■ **WORK TO COMPLETE**
The answer is every line of the records that holds the word "Instance", copied in full.

■ **DATA SUPPLIED**
★ ★ ★ ★ ★

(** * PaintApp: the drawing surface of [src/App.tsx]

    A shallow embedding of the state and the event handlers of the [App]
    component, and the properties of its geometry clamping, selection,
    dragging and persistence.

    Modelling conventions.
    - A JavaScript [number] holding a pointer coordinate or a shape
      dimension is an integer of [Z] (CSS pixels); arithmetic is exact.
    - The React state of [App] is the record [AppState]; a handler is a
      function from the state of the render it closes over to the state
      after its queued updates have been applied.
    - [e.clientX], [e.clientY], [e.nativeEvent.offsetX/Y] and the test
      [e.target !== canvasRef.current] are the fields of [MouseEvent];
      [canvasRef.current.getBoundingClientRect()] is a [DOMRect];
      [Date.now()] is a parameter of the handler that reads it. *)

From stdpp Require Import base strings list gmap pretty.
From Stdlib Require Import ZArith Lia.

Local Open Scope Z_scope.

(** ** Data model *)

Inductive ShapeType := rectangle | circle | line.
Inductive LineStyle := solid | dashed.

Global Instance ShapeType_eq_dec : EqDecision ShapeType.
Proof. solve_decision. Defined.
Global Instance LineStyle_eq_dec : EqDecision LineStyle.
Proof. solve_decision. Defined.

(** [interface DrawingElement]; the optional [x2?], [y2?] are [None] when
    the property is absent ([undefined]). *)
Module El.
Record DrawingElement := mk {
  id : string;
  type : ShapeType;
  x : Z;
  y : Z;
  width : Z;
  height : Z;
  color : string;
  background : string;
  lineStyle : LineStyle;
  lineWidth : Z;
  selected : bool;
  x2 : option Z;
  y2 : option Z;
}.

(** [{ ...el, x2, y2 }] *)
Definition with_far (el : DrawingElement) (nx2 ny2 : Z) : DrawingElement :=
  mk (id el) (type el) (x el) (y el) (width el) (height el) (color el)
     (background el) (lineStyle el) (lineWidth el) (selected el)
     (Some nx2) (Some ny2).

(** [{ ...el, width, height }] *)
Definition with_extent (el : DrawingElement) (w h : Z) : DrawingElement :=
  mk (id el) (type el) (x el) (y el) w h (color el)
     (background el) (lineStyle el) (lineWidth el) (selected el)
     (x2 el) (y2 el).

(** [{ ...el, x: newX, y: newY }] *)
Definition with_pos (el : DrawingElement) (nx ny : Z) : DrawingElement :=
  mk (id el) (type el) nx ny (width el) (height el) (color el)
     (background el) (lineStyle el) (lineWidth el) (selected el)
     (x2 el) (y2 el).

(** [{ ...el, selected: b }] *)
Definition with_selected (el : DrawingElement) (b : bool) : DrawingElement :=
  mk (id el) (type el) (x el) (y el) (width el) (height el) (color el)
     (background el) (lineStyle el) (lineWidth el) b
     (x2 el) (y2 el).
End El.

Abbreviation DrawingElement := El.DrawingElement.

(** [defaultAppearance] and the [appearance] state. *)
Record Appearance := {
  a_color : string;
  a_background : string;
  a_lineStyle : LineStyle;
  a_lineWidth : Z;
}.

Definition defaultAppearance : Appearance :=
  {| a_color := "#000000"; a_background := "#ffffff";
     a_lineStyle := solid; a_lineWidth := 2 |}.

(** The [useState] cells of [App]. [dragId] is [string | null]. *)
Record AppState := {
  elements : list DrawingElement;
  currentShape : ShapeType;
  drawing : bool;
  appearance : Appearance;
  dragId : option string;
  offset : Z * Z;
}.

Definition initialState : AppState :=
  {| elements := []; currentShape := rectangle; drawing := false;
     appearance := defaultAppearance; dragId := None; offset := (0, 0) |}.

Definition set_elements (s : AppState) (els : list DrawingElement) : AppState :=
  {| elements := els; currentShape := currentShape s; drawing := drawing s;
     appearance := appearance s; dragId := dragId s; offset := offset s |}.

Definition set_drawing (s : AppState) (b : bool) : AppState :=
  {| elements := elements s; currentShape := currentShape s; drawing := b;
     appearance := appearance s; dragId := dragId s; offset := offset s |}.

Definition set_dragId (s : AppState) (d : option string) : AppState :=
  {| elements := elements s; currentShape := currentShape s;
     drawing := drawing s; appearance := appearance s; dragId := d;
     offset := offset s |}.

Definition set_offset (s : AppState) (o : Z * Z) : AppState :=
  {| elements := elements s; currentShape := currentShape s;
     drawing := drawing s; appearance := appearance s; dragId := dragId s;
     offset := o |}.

★ ★ ★ ★ ★

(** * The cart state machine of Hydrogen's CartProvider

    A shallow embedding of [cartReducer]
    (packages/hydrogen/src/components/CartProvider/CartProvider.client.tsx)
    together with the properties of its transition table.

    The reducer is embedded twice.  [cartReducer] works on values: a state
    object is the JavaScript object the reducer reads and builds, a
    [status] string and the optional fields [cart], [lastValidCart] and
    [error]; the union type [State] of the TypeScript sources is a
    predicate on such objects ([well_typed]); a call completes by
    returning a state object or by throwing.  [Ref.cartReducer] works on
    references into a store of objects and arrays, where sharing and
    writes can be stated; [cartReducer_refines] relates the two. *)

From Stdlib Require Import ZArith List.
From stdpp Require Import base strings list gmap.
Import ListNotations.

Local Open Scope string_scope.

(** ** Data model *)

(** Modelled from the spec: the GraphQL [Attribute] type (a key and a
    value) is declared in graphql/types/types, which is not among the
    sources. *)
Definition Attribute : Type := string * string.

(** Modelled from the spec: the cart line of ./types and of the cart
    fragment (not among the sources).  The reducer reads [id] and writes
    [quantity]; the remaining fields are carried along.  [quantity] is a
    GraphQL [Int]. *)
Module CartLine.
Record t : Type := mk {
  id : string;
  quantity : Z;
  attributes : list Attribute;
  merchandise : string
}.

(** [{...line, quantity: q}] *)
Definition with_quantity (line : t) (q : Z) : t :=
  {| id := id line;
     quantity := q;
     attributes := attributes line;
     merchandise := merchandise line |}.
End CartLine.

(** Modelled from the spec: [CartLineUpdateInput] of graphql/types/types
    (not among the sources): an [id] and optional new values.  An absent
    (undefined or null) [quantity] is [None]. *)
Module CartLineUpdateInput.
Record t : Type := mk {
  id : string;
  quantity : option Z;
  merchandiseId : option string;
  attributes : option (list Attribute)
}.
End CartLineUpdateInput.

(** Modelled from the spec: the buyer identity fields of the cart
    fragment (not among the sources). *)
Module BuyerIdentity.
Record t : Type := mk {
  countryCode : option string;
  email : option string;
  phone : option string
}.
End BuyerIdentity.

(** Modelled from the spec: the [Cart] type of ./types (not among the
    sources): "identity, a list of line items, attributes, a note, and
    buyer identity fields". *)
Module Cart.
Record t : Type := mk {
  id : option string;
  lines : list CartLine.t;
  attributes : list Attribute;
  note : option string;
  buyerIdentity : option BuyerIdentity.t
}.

★ ★ ★ ★ ★

■ **ANSWER AREA**
Global Instance ShapeType_eq_dec : EqDecision ShapeType.
Global Instance LineStyle_eq_dec : EqDecision LineStyle.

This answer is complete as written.